### Source records

Lemma group_survives (r : Row) :
  In r t -> is_some (group_sum t (date r) (direction r)) = true.
Proof.
  intros Hr.
  destruct (pivot_cell_finite (date r) (direction r)) as (q & _ & _ & Hsome).
  rewrite Hsome; [reflexivity|]. intros Hnil.
  assert (Hin : In r (filter (fun r0 => (date r0 =? date r)
                                        && Direction_eqb (direction r0)
                                             (direction r)) t)).
  { apply filter_In. split; [assumption|]. rewrite Z.eqb_refl.
    destruct (direction r); reflexivity. }
  now rewrite Hnil in Hin.
Qed.

Lemma pivot_dates_finite :
  pivot_dates t = sort_unique Z.eq_dec Z.leb (map date t).
Proof.
  unfold pivot_dates. rewrite filter_all; [reflexivity|].
  intros r Hr. now apply group_survives.
Qed.

End FiniteTable.

(** X21.  On a table of finite amounts the daily IN/OUT frame has a row for
    a day exactly when some transfer falls on that day (days without
    transfers are absent, unlike in the daily net-flow series), and its
    days are strictly ascending. *)
Theorem daily_inout_days (t : list Row) :
  (forall r, In r t -> is_finite (amount r) = true) ->
  (forall d, (exists i o, In (d, i, o) (daily_inout t)) <->
             (exists r, In r t /\ date r = d))
  /\ StronglySorted Z.lt (map (fun x => fst (fst x)) (daily_inout t)).
Proof.
  intros Hfin. rewrite daily_inout_rows, (pivot_dates_finite t Hfin). split.
  - intros d. split.
    + intros (i & o & Hin). apply in_map_iff in Hin.
      destruct Hin as (d' & Heq & Hd). injection Heq as -> _ _.
      apply sort_unique_In, in_map_iff in Hd.
      destruct Hd as (r & Hr & Hin). now exists r.
    + intros (r & Hr & <-). do 2 eexists. apply in_map_iff.
      exists (date r). split; [reflexivity|].
      apply sort_unique_In. now apply in_map.
  - rewrite map_map. cbn [fst]. rewrite map_id.
    apply sort_unique_dates_strict.
Qed.

Lemma daily_inout_days_witness :
  StronglySorted Z.lt (map (fun x => fst (fst x)) (daily_inout three_transfers)).
Proof.
  apply (daily_inout_days three_transfers three_transfers_finite).
Defined.

(* ------------------------------------------------------------------ *)
(** ** Counterparty ranking: keys and cut *)

Lemma groupby_sum_keys (t : list Row) :
  map fst (groupby_sum t)
  = sort_unique string_dec String.leb (counterparty_cells t).
Proof. unfold groupby_sum. rewrite map_map. cbn [fst]. apply map_id. Qed.

Lemma firstn_NoDup {A : Type} (n : nat) (l : list A) :
  NoDup l -> NoDup (firstn n l).
Proof.
  intros Hnd. rewrite <- (firstn_skipn n l) in Hnd.
  now apply NoDup_app_remove_r in Hnd.
Qed.

Lemma sorted_app_order {A : Type} (R : A -> A -> Prop) (l1 l2 : list A) :
  StronglySorted R (l1 ++ l2) ->
  forall x y, In x l1 -> In y l2 -> R x y.
Proof.
  induction l1 as [|a l1 IH]; intros Hs x y Hx Hy; [contradiction|].
  simpl in Hs. apply StronglySorted_inv in Hs. destruct Hs as [Hs Ha].
  destruct Hx as [<- | Hx].
  - rewrite Forall_forall in Ha. apply Ha, in_or_app. now right.
  - now apply IH.
Qed.

(** X23.  No counterparty occurs twice in the ranking. *)
Theorem top_counterparties_keys_distinct
    (sort_values : list (string * f64) -> list (string * f64))
    (t : list Row) :
  sort_values_contract sort_values ->
  NoDup (map fst (top_counterparties sort_values t)).
Proof.
  intros Hsort. destruct (Hsort (groupby_sum t)) as [Hperm _].
  unfold top_counterparties. rewrite <- firstn_map. apply firstn_NoDup.
  apply (Permutation_NoDup (l := map fst (groupby_sum t))).
  - symmetry. now apply Permutation_map.
  - rewrite groupby_sum_keys. apply sort_unique_NoDup.
Qed.

Lemma top_counterparties_keys_distinct_witness :
  NoDup (map fst (top_counterparties insertion_sort_desc tied_table)).
Proof.
  apply (top_counterparties_keys_distinct insertion_sort_desc tied_table).
  exact insertion_sort_desc_contract.
Defined.

(** X24.  The cut at 20 keeps the largest groups: a counterparty that is
    left out has a sum that is not above the sum of any counterparty kept.
    With at most 20 distinct counterparties nobody is left out. *)
Theorem top_counterparties_keeps_the_largest
    (sort_values : list (string * f64) -> list (string * f64))
    (t : list Row) :
  sort_values_contract sort_values ->
  (forall kept left_out,
     In kept (top_counterparties sort_values t) ->
     In left_out (groupby_sum t) ->
     ~ In left_out (top_counterparties sort_values t) ->
     precedes (snd kept) (snd left_out) = true)
  /\ ((distinct_counterparties t <= 20)%nat ->
      Permutation (top_counterparties sort_values t) (groupby_sum t)).
Proof.
  intros Hsort. destruct (Hsort (groupby_sum t)) as [Hperm Hdesc].
  unfold top_counterparties. split.
  - intros kept left_out Hkept Hgroup Hout.
    apply (Permutation_in _ (Permutation_sym Hperm)) in Hgroup.
    rewrite <- (firstn_skipn 20 (sort_values (groupby_sum t))) in Hgroup.
    apply in_app_or in Hgroup. destruct Hgroup as [Hin | Hin];
      [contradiction|].
    unfold sorted_desc in Hdesc.
    rewrite <- (firstn_skipn 20 (sort_values (groupby_sum t))) in Hdesc.
    exact (sorted_app_order _ _ _ Hdesc kept left_out Hkept Hin).
  - intros Hfew. rewrite firstn_all2; [exact Hperm|].
    rewrite (Permutation_length Hperm), groupby_sum_length. exact Hfew.
Qed.

Lemma top_counterparties_keeps_the_largest_witness :
  Permutation (top_counterparties insertion_sort_desc tied_table)
              (groupby_sum tied_table).
Proof.
  apply (proj2 (top_counterparties_keeps_the_largest insertion_sort_desc
                  tied_table insertion_sort_desc_contract)).
  vm_compute. lia.
Defined.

### What you should do
Reproduce exactly the first line of the listing and every line after it, through the one containing "intros Hfin. rewrite". Nothing else belongs in the output.

### Exercise result
Lemma group_survives (r : Row) :
  In r t -> is_some (group_sum t (date r) (direction r)) = true.
Proof.
  intros Hr.
  destruct (pivot_cell_finite (date r) (direction r)) as (q & _ & _ & Hsome).
  rewrite Hsome; [reflexivity|]. intros Hnil.
  assert (Hin : In r (filter (fun r0 => (date r0 =? date r)
                                        && Direction_eqb (direction r0)
                                             (direction r)) t)).
  { apply filter_In. split; [assumption|]. rewrite Z.eqb_refl.
    destruct (direction r); reflexivity. }
  now rewrite Hnil in Hin.
Qed.

Lemma pivot_dates_finite :
  pivot_dates t = sort_unique Z.eq_dec Z.leb (map date t).
Proof.
  unfold pivot_dates. rewrite filter_all; [reflexivity|].
  intros r Hr. now apply group_survives.
Qed.

End FiniteTable.

(** X21.  On a table of finite amounts the daily IN/OUT frame has a row for
    a day exactly when some transfer falls on that day (days without
    transfers are absent, unlike in the daily net-flow series), and its
    days are strictly ascending. *)
Theorem daily_inout_days (t : list Row) :
  (forall r, In r t -> is_finite (amount r) = true) ->
  (forall d, (exists i o, In (d, i, o) (daily_inout t)) <->
             (exists r, In r t /\ date r = d))
  /\ StronglySorted Z.lt (map (fun x => fst (fst x)) (daily_inout t)).
Proof.
  intros Hfin. rewrite daily_inout_rows, (pivot_dates_finite t Hfin). split.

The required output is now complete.